ツイートが拡散しているバラエティ番組の視聴率は上昇傾向

~インプレッション(表示)ユーザー数ランク別番組平均世帯視聴率の近似直線の傾き平均~
(プライム帯のバラエティ番組)

インプレッション(表示)ユーザー数ランク別番組平均世帯視聴率の近似直線の傾き平均 表

「ツイートを増やすと視聴率も上がるのですか?」。これを直接証明する解析は難しいですが、以下のアプローチを試みました。

同一ジャンル、同一放送時間帯という条件をそろえるため、プライムタイムのバラエティ番組を対象に分析しました。番組個別に、2014年10~12月における週単位の視聴率時系列推移から視聴率が上昇傾向あるいは下降傾向という近似直線の傾きを算出し、インプレッションユーザー数上位25%、中間50%、下位25%に分類し、傾きの平均値を求めました。インプレッション(表示)ユーザー数上位番組は10週で0.7%という上昇傾向に対し、中間番組は2.1%、下位番組は1.3%の下降という結果です。男女50才以上が視聴の中心である番組を除いた分析も実施しました。

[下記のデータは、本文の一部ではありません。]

Lemma answer_for_insert k l r j o c c' :
  answer_for k l = Some r -> l !! j = Some (o, c) -> (forall r, c = PAnswered r -> c' = c) -> answer_for k (<[j := (o, c')]> l) = Some r.
Proof.
  unfold answer_for. intros H Hj Hc. revert j H Hj. induction l as [|[o1 c1] l IH]; intros [|j]; cbn; try done.
  - intros H [= -> ->]. revert H. destruct (bool_decide (o = Some k)); [|done]. destruct c; try done. by rewrite (Hc _ eq_refl).
  - destruct (bool_decide (o1 = Some k)); [done|]. apply IH.
Qed.

Lemma answer_for_lookup k l r : answer_for k l = Some r -> exists j, l !! j = Some (Some k, PAnswered r).
Proof.
  unfold answer_for. induction l as [|[o c] l IH]; cbn [List.find fst]; [done|]. case_bool_decide as E; [|intros H; destruct (IH H) as [j Hj]; by exists (S j)].
  subst o. destruct c; try done. intros [= ->]. by exists 0%nat.
Qed.

Section invariant.
Context (endpoint : Ipv4Addr) (mappings : list MeshPortForward) (Hfew : Z.of_nat (length mappings) <= usize_max).

Abbreviation advance w e := (together_step endpoint mappings w e).2.

Record together_ok (w : together) : Prop := {
  to_proxy : serving_ok (proxy w) /\ announced (proxy w);
  to_mesh : forall g, mesh w = Some g -> ingress_ok g /\ held g;
  to_start : forall g, mesh w = Some g -> starting w = SRunning \/ (exists r, starting w = SAnswered r) /\ stored g;
  to_running : starting w = SRunning -> is_Some (mesh w);
  to_nonempty : forall g, mesh w = Some g -> is_Some (MeshServing.methods g !! 0%nat);
  to_once : forall j j' k c c', stops w !! j = Some (Some k, c) -> stops w !! j' = Some (Some k, c') -> j = j';
  to_announced : forall j k c, stops w !! j = Some (Some k, c) -> ProxyServing.stopping (proxy w) = true;
  to_clean : forall k pc, ProxyServing.methods (proxy w) !! k = Some pc -> clean_way pc = true -> answer_for k (stops w) = Some (Ok tt) }.

Lemma together_new_ok p : serving_ok p -> announced p -> (forall k pc, ProxyServing.methods p !! k = Some pc -> clean_way pc = false) ->
  together_ok (together_new p).
Proof. intros Hp Ha Hc. split; cbn; try done. intros k pc Hk. by rewrite (Hc k pc Hk). Qed.

Lemma proxy_event_ok w e :
  together_ok w ->
  (forall k x ret, e = ProxyServing.EMethod k x -> ProxyServing.methods (proxy w) !! k = Some (MMesh ret) -> mesh_stopped x = true ->
     answer_for k (stops w) = Some (Ok tt)) ->
  together_ok (with_proxy w (ProxyServing.step (proxy w) e).2).
Proof.
  intros [[H1 H1'] H2 H3 H4 H0 H5 H6 H7] He. split; cbn; try done.
  - split; [by apply serving_step_ok|by apply announced_step].
  - intros j k c Hj. by eapply serving_stopping, H6.
  - intros k pc Hk Hc. destruct (method_origin _ _ _ _ Hk) as [Hold|[->|(pc0 & x & Hold & -> & ->)]]; [by eapply H7|done|].
    destruct (method_clean _ _ _ Hc) as [Hc'|(ret & -> & Hm)]; [by eapply H7|by eapply He].
Qed.

Lemma mesh_event_ok w e : together_ok w -> together_ok (with_stops w (option_map (fun g => MeshServing.step g e) (mesh w)) (stops w)).
Proof.
  intros [H1 H2 H3 H4 H0 H5 H6 H7]. split; cbn; try done.
  - intros g'. destruct (mesh w) as [g|]; [|done]. intros [= <-]. destruct (H2 g eq_refl). split; [by apply mesh_step_ok|by apply held_step].
  - intros g'. destruct (mesh w) as [g|]; [|done]. intros [= <-]. destruct (H3 g eq_refl) as [?|[? ?]]; [by left|right]. split; [done|by apply stored_step].
  - intros Hs. destruct (H4 Hs) as [g ->]. by eexists.
  - intros g'. destruct (mesh w) as [g|]; [|done]. intros [= <-]. destruct (H0 g eq_refl) as [pc Hpc].
    destruct (mesh_method_step g e 0 pc Hpc) as [->|(t & _ & ->)]; by eexists.
Qed.

Lemma start_event_ok w x : together_ok w -> together_ok (start_ingress endpoint mappings w x).
Proof.
  intros Hw. pose proof Hw as [H1 H2 H3 H4 H0 H5 H6 H7]. unfold start_ingress.
  assert (forall s, mesh w = None -> s <> SRunning -> together_ok (with_start w s (mesh w))) as Hmove.
  { intros s Hn Hs. split; cbn; try done. by rewrite Hn. }
  assert (starting w = SRunning \/ (exists r, starting w = SAnswered r) \/ mesh w = None) as Hcase.
  { destruct (mesh w) as [g|] eqn:Hm; [|auto]. destruct (H3 g eq_refl) as [?|[? _]]; auto. }
  destruct (starting w) eqn:Hs; try done.
  1-4: assert (mesh w = None) as Hn by (destruct Hcase as [?|[[? ?]|?]]; done).
  - destruct (_ && _); by apply Hmove.
  - destruct (_ =? _); by apply Hmove.
  - destruct (executor_there x); by apply Hmove.
  - destruct (MeshServing.start _ _ _ _ _ _) as [g|e] eqn:Hg; [|by apply Hmove]. split; cbn; try done.
    + intros g' [= <-]. split; [by eapply mesh_start_ok|]. left. by rewrite (start_fresh _ _ _ _ _ _ _ Hg).
    + intros g' _. by left.
    + intros g' [= <-]. rewrite (start_fresh _ _ _ _ _ _ _ Hg). by eexists.
  - destruct (mesh w) as [g|] eqn:Hm; [|done]. destruct (MeshServing.methods g !! 0%nat) as [[| | | |r|r|r|r|r|r|r took]|] eqn:Hr; try done.
    split; cbn; try done. intros g' [= <-]. right. split; [by eexists|]. by exists (OReturned r took).
Qed.

(** A new stop call, at most one for each method of the runtime. *)
Lemma ask_ok w o : together_ok w ->
  (forall k, o = Some k -> ProxyServing.stopping (proxy w) = true /\ forall j c, stops w !! j = Some (Some k, c) -> False) ->
  together_ok (with_stops w (mesh w) (stops w ++ [(o, PLook)])).
Proof.
  intros [H1 H2 H3 H4 H0 H5 H6 H7] Ho. split; cbn; try done.
  - intros j j' k c c' [Hj|[Hl Hj]]%lookup_app_Some [Hj'|[Hl' Hj']]%lookup_app_Some; [by eapply H5|..].
    + apply list_elem_of_lookup_2, list_elem_of_singleton in Hj'. injection Hj' as <- _. by destruct (Ho k eq_refl) as [_ Hno]; destruct (Hno _ _ Hj).
    + apply list_elem_of_lookup_2, list_elem_of_singleton in Hj. injection Hj as <- _. by destruct (Ho k eq_refl) as [_ Hno]; destruct (Hno _ _ Hj').
    + apply lookup_lt_Some in Hj, Hj'. cbn in *. lia.
  - intros j k c [Hj|[_ Hj]]%lookup_app_Some; [by eapply H6|]. apply list_elem_of_lookup_2, list_elem_of_singleton in Hj. injection Hj as <- _.
    by apply (Ho k).
  - intros k pc Hk Hc. apply answer_for_app. by eapply H7.
Qed.

(** The calls of others do not change, and answers stay. *)
Lemma stop_call_ok w j o c there : stops w !! j = Some (o, c) -> together_ok w ->
  together_ok (with_stops w (stop_ingress (mesh w) c there).2 (<[j := (o, (stop_ingress (mesh w) c there).1)]> (stops w))).
Proof.
  intros Hj Hw. assert (exists m, (stop_ingress (mesh w) c there).2 = m /\ together_ok (with_stops w m (stops w))) as (m & -> & Hm).
  { assert (together_ok (with_stops w (mesh w) (stops w))) as Hsame by by destruct Hw; split.
    eexists. split; [done|]. unfold stop_ingress. destruct c as [| |i|r]; try done.
    - pose proof (mesh_event_ok w MeshServing.EStop Hw) as Hstop. destruct (mesh w) as [g|]; [|done]. by destruct there.
    - destruct (mesh w) as [g|]; [|done]. by destruct (MeshServing.methods g !! i) as [[]|]. }
  destruct Hm as [H1 H2 H3 H4 H0 H5 H6 H7]. split; cbn in *; try done.
  - intros j1 j2 k c1 c2 [(<- & E & _)|[_ H1']]%list_lookup_insert_Some [(<- & E' & _)|[_ H2']]%list_lookup_insert_Some; simplify_eq; try done; by eapply H5.
  - intros j1 k c1 [(<- & E & _)|[_ H1']]%list_lookup_insert_Some; simplify_eq; by eapply H6.
  - intros k pc Hk Hc. eapply answer_for_insert; [by eapply H7|done|]. intros r ->. done.
Qed.

Lemma together_step_ok w e : together_ok w -> together_ok (advance w e).
Proof.
  intros Hw. destruct e as [e|x|e| |k|j there]; cbn [together_step snd].
  - destruct e as [| | |k x| | | |]; try (by apply proxy_event_ok). destruct (ProxyServing.methods (proxy w) !! k) as [pc|] eqn:Hk.
    2:{ apply proxy_event_ok; [done|]. intros k' x' ret [= <- <-]. by rewrite Hk. }
    destruct pc as [| | | |r|r|r mc|r mc|r mc mine|r mc jn mine|r|r ns|r mine|r mine];
      try (apply proxy_event_ok; [done|]; intros k' x' ret [= <- <-]; by rewrite Hk).
    destruct (answer_for k (stops w)) as [[[]|e]|] eqn:Ha; [| |done]; (apply proxy_event_ok; [done|]); intros k' x' ret [= <- <-] _; done.
  - by apply start_event_ok.
  - pose proof (mesh_event_ok w e Hw). by destruct e.
  - by apply ask_ok.
  - destruct (ProxyServing.methods (proxy w) !! k) as [[]|] eqn:Hk; try done. destruct (forallb _ _) eqn:Hf; [|done].
    apply ask_ok; [done|]. intros k' [= <-]. split; [by eapply (proj2 (to_proxy w Hw))|]. intros j c Hj.
    rewrite forallb_lookup in Hf. specialize (Hf j _ Hj). cbn in Hf. by rewrite bool_decide_eq_true_2 in Hf.
  - destruct (stops w !! j) as [[o c]|] eqn:Hj; [|done]. pose proof (stop_call_ok w j o c there Hj Hw) as H.
    by destruct (stop_ingress (mesh w) c there).
Qed.

Lemma together_run_ok es w : together_ok w -> together_ok (Prelude.run (together_step endpoint mappings) w es).
Proof. revert w. induction es as [|e es IH]; intros w Hw; [done|]. by apply IH, together_step_ok. Qed.

(** *** After the look of a stop *)

(** The start has passed its look at the runtime's health, and has stored nothing yet. *)
Definition in_flight (w : together) : bool :=
  match starting w, mesh w with
  | SLive, _ | SHandle, _ | SBegin, _ => true
  | SRunning, Some g => match MeshServing.methods g !! 0%nat with Some OStore => true | _ => false end
  | _, _ => false
  end.

(** There is no generation and there will be none, or it was stored. *)
Definition settled (w : together) : Prop :=
  match mesh w with
  | Some g => stored g
  | None => ProxyServing.stopping (proxy w) = true /\ starting w = SHealth \/ exists r, starting w = SAnswered r
  end.

Definition answered_for (w : together) : Prop := match mesh w with Some g => answered g | None => True end.

Definition call_well (w : together) (c : stop_call) : Prop :=
  match c with
  | PLook => False
  | PHandle | PAnswered (Err _) => True
  | PStopping m => exists g, mesh w = Some g /\ stops_well g m
  | PAnswered (Ok _) => answered_for w
  end.

Definition looked (j : nat) (o : option nat) (w : together) : Prop := settled w /\ exists c, stops w !! j = Some (o, c) /\ call_well w c.

(** A change of one generation, if there is one. *)
Lemma looked_mesh w j o e : together_ok w -> looked j o w ->
  looked j o (with_stops w (option_map (fun g => MeshServing.step g e) (mesh w)) (stops w)).
Proof.
  intros Hw (Hs & c & Hj & Hc). pose proof (to_mesh w Hw) as Hm. unfold looked, settled, call_well, answered_for in *. cbn.
  destruct (mesh w) as [g|]; cbn.
  - destruct (Hm g eq_refl) as [Hg Hh]. split; [by apply stored_step|]. exists c. split; [done|].
    destruct c as [| |m|[]]; try done; [|by apply answered_step]. destruct Hc as (g' & [= <-] & Hc). eexists. split; [done|]. by apply stops_well_step.
  - split; [done|]. exists c. split; [done|]. by destruct c as [| |m|[]].
Qed.

Lemma looked_stops w j o l : looked j o w -> (forall x, stops w !! j = Some x -> l !! j = Some x) -> looked j o (with_stops w (mesh w) l).
Proof. intros (Hs & c & Hj & Hc) Hl. split; [done|]. exists c. split; [by apply Hl|done]. Qed.

Lemma looked_proxy w j o e : looked j o w -> looked j o (with_proxy w (ProxyServing.step (proxy w) e).2).
Proof.
  intros (Hs & c & Hj & Hc). split; [|by exists c]. revert Hs. unfold settled. cbn. destruct (mesh w); [done|].
  intros [[Hst ?]|?]; [left|by right]. split; [by apply serving_stopping|done].
Qed.

Lemma looked_start w j o x : together_ok w -> looked j o w -> looked j o (start_ingress endpoint mappings w x).
Proof.
  intros Hw H. pose proof H as (Hs & c & Hj & Hc). unfold start_ingress. revert Hs. unfold settled.
  destruct (mesh w) as [g|] eqn:Hm.
  - intros Hst. destruct (to_start w Hw g Hm) as [->|[[r ->] _]]; [|done].
    destruct (MeshServing.methods g !! 0%nat) as [[| | | |r|r|r|r|r|r|r took]|] eqn:H0; try done.
    split; [unfold settled; cbn; by rewrite ?Hm|]. exists c. split; [done|]. unfold call_well, answered_for in *. cbn. by rewrite ?Hm in *.
  - intros [[Hstop Hst]|[r ->]]; [|done]. rewrite Hst, Hstop. cbn [negb andb]. split; [unfold settled; cbn; right; by eexists|].
    exists c. split; [done|]. unfold call_well, answered_for in *. cbn. by rewrite ?Hm in *.
Qed.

Twitter上でのインプレッション(表示)の拡散は、世の中の番組に対する会話の規模感を表しているものであり、多く会話されている番組は視聴者の維持・獲得に繋がっていると解釈することができるのではないでしょうか。逆もまた然りです。直接的な番組視聴への誘引確認ではありませんが、Twitterを通して把握できる番組の話題感は、視聴者の視聴行動を推測するには十分なデータであると言う事もできるかもしれません。

※2014.9/29-12/28、ビデオリサーチ「関東地区世帯視聴率」「Twitter TV エコー」データより

※放送時間帯が19-23時に掛かる、ビデオリサーチ番組ジャンル「その他娯楽番組」において、放送回数が4回以上の番組を対象に分析

※全82番組(放送回を番組でくくって)、放送回のべ数は654

※番組別の世帯視聴率時系列推移データから、 y=aX+b の近似直線を算出(y;世帯視聴率、x;放送回)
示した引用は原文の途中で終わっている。